When a line in the records contains the string "false", copy that line.
==== SOURCE MATERIAL ====
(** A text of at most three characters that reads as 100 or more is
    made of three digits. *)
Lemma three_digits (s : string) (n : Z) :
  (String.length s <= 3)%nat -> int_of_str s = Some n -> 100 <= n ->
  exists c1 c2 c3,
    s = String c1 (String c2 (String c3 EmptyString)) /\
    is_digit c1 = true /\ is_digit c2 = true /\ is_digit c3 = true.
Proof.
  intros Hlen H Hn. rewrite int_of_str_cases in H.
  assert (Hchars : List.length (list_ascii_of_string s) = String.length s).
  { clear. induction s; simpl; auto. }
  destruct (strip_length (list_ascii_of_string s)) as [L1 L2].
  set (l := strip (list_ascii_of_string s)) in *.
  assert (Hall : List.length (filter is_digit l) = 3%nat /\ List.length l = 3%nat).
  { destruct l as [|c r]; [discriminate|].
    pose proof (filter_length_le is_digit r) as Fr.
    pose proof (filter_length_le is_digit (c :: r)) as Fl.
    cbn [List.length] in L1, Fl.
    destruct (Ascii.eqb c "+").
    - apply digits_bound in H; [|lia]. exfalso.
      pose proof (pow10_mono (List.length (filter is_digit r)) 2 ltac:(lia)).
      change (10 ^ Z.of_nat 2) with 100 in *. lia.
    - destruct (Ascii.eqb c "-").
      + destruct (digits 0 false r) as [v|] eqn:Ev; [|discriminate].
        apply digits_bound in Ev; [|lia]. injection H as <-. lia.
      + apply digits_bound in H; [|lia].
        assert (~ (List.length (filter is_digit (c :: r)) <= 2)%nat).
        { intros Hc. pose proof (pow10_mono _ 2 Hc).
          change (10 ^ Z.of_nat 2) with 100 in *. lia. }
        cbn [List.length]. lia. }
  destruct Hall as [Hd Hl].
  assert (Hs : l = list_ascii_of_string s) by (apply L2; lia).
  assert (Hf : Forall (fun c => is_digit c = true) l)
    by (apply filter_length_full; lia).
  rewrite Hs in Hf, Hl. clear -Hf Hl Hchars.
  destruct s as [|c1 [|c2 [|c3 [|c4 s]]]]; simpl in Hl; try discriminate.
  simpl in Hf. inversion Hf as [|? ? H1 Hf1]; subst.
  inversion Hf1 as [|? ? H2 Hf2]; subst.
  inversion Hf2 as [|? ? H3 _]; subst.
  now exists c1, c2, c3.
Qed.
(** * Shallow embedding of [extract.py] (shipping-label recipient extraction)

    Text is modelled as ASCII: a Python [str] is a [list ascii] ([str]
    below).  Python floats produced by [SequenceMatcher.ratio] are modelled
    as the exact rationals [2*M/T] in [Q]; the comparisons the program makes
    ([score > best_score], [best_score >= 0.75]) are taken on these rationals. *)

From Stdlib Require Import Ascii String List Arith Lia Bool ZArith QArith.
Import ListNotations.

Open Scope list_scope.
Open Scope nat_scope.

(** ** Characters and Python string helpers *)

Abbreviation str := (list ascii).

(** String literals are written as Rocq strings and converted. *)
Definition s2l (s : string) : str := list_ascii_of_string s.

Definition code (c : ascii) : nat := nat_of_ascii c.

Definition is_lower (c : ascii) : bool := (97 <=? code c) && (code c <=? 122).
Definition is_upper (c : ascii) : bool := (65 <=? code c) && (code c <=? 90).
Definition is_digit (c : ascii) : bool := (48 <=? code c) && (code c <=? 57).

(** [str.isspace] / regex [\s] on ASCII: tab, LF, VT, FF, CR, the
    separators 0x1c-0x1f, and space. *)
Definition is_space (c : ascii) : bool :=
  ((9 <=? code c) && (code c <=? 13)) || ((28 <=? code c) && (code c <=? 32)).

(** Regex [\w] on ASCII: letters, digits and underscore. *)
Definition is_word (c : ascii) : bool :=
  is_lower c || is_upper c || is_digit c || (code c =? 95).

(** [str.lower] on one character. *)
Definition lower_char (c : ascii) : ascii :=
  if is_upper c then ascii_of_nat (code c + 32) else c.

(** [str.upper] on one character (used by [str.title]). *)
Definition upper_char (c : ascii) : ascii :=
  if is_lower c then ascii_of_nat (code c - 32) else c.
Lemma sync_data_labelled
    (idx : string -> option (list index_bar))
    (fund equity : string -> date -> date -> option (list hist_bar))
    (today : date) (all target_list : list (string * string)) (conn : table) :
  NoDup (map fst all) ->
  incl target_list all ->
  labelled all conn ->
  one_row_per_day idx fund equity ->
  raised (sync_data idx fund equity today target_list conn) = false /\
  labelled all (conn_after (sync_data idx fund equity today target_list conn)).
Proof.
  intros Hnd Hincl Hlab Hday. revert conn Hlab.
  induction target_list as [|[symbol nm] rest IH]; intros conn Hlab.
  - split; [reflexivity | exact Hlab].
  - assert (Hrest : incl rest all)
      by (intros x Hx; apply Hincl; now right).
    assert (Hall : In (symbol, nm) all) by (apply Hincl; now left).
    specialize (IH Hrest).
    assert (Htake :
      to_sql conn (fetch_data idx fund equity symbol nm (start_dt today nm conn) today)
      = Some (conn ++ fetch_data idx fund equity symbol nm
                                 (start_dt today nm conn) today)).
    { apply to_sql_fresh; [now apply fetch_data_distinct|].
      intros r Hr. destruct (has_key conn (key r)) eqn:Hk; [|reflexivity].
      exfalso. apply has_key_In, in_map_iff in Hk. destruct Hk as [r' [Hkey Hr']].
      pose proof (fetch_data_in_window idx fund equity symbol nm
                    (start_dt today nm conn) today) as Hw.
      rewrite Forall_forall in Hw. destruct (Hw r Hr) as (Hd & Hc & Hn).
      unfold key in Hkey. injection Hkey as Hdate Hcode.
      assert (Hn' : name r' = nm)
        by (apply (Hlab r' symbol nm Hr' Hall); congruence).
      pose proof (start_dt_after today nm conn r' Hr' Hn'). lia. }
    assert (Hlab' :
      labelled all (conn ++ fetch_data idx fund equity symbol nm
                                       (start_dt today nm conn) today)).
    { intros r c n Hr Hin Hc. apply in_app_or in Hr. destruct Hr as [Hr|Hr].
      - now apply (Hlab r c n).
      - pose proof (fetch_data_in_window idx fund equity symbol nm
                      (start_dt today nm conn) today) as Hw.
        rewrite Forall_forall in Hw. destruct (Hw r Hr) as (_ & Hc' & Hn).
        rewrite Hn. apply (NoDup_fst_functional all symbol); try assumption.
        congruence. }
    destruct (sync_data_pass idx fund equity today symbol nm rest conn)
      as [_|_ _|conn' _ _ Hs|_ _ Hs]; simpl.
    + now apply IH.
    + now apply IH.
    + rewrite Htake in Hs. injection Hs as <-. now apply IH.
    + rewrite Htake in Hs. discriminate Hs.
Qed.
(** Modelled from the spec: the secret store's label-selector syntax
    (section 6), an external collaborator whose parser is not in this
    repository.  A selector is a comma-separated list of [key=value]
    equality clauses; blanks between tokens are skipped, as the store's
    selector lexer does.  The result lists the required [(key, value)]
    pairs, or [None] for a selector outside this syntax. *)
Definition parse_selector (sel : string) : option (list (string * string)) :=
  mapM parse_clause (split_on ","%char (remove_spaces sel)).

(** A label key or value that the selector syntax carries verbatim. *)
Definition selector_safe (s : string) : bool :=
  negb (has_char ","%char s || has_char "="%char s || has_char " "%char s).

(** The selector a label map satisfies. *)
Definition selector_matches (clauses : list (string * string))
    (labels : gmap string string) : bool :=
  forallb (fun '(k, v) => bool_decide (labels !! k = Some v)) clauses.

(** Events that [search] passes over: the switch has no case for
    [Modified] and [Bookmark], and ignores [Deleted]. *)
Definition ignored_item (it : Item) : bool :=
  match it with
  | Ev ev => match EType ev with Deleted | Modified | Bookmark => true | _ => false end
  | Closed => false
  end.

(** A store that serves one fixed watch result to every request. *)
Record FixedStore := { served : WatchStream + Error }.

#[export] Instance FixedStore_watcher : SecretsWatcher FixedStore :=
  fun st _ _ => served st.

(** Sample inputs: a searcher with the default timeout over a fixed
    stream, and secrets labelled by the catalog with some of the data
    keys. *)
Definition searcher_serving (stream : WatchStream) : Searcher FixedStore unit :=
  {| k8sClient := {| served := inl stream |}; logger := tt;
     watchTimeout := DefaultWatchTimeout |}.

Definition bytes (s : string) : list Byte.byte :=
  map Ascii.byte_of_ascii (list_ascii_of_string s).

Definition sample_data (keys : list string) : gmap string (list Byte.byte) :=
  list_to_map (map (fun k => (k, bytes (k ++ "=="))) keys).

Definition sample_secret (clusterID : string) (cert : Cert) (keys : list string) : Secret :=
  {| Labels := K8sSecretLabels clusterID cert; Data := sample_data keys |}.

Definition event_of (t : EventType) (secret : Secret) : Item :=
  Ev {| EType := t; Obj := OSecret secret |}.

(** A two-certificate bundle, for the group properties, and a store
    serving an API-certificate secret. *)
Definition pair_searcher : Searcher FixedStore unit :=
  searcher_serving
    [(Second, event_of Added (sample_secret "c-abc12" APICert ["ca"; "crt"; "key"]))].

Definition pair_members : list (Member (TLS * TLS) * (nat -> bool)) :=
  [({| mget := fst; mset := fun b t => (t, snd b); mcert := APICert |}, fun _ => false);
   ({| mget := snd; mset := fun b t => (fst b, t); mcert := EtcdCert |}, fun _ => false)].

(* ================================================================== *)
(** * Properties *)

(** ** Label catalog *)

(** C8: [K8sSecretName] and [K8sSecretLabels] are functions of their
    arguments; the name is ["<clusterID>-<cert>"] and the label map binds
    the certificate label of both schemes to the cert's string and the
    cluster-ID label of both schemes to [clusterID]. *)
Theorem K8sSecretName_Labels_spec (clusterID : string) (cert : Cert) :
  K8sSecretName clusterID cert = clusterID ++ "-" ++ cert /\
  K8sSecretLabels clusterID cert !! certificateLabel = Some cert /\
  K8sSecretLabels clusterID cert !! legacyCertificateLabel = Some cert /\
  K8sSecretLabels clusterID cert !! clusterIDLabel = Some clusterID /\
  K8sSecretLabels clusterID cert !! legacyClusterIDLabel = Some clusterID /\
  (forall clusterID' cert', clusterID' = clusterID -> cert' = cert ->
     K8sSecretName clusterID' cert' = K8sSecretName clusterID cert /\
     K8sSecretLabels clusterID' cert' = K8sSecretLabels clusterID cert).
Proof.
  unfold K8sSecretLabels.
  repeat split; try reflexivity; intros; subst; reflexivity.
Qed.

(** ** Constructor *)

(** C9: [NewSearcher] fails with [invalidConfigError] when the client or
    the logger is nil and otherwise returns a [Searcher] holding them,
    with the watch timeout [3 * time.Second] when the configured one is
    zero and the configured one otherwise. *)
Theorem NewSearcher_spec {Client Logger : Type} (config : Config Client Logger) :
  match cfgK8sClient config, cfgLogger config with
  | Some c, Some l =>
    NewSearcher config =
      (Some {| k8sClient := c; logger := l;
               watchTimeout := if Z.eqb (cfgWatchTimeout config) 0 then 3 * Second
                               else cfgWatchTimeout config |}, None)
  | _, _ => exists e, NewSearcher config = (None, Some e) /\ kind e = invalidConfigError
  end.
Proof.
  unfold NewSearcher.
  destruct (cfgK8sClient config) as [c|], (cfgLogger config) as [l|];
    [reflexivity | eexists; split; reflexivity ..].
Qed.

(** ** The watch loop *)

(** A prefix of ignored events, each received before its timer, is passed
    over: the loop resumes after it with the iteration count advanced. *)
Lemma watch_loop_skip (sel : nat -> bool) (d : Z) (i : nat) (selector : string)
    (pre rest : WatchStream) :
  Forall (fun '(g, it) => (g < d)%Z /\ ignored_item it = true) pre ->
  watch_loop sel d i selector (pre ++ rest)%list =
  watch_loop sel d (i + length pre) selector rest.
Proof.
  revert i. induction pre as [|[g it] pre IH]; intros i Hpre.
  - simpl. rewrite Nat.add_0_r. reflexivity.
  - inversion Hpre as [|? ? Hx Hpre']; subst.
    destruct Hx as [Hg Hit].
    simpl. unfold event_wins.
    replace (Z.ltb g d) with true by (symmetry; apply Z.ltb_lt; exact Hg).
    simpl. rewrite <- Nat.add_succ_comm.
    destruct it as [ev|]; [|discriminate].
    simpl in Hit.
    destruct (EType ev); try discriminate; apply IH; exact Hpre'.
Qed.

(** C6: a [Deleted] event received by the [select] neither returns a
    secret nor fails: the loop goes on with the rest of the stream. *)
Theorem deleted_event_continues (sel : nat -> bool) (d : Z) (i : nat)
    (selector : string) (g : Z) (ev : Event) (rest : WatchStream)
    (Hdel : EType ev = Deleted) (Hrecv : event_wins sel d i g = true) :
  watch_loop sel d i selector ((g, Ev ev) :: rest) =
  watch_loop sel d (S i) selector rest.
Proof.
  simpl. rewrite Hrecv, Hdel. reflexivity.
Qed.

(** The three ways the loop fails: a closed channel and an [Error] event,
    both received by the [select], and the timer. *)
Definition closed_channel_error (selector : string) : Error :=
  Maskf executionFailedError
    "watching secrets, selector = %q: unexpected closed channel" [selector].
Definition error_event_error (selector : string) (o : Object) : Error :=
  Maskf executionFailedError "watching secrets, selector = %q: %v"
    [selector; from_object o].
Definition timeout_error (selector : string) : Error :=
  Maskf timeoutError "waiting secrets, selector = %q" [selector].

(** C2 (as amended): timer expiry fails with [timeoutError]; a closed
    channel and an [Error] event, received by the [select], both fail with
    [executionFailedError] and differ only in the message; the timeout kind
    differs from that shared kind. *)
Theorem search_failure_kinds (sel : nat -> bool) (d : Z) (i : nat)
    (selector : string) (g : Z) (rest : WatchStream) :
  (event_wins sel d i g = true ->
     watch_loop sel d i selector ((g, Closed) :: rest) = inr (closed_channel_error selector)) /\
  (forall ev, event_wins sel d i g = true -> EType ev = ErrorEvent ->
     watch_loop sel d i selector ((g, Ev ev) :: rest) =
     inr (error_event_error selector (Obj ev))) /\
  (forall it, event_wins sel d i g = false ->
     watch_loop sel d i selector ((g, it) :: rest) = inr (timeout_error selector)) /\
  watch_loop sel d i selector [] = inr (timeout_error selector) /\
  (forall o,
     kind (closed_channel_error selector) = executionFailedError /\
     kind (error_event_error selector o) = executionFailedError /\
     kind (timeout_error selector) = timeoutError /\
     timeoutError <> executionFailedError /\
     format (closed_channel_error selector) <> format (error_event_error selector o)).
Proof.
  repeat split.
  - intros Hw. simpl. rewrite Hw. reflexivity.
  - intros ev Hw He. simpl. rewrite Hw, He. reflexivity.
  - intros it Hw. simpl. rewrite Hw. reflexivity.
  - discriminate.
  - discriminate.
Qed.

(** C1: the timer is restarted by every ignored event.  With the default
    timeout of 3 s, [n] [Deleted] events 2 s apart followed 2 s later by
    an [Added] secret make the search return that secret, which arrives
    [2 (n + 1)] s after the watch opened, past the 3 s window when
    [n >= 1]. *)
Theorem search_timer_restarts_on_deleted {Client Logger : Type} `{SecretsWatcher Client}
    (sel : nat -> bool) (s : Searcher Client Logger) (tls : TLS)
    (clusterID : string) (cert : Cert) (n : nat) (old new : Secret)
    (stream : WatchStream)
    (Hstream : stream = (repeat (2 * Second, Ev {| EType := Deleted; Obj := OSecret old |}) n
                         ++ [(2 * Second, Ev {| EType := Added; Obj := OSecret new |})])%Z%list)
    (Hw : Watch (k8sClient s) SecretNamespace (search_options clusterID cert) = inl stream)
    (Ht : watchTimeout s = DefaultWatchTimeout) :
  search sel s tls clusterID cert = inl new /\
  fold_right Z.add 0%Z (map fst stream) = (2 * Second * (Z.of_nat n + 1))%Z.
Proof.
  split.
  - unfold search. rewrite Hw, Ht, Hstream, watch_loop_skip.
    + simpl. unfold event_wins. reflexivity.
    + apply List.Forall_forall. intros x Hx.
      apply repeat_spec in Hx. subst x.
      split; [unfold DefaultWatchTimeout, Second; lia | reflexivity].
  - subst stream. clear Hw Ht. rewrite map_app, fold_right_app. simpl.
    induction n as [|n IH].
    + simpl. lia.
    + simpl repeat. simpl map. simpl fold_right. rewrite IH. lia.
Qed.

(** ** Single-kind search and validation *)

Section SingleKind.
====
• **WRITTEN RESPONSE**:
      + destruct (digits 0 false r) as [v|] eqn:Ev; [|discriminate].
  raised (sync_data idx fund equity today target_list conn) = false /\
  | Ev ev => match EType ev with Deleted | Modified | Bookmark => true | _ => false end
  | Closed => false
  [({| mget := fst; mset := fun b t => (t, snd b); mcert := APICert |}, fun _ => false);
   ({| mget := snd; mset := fun b t => (fst b, t); mcert := EtcdCert |}, fun _ => false)].
  (forall it, event_wins sel d i g = false ->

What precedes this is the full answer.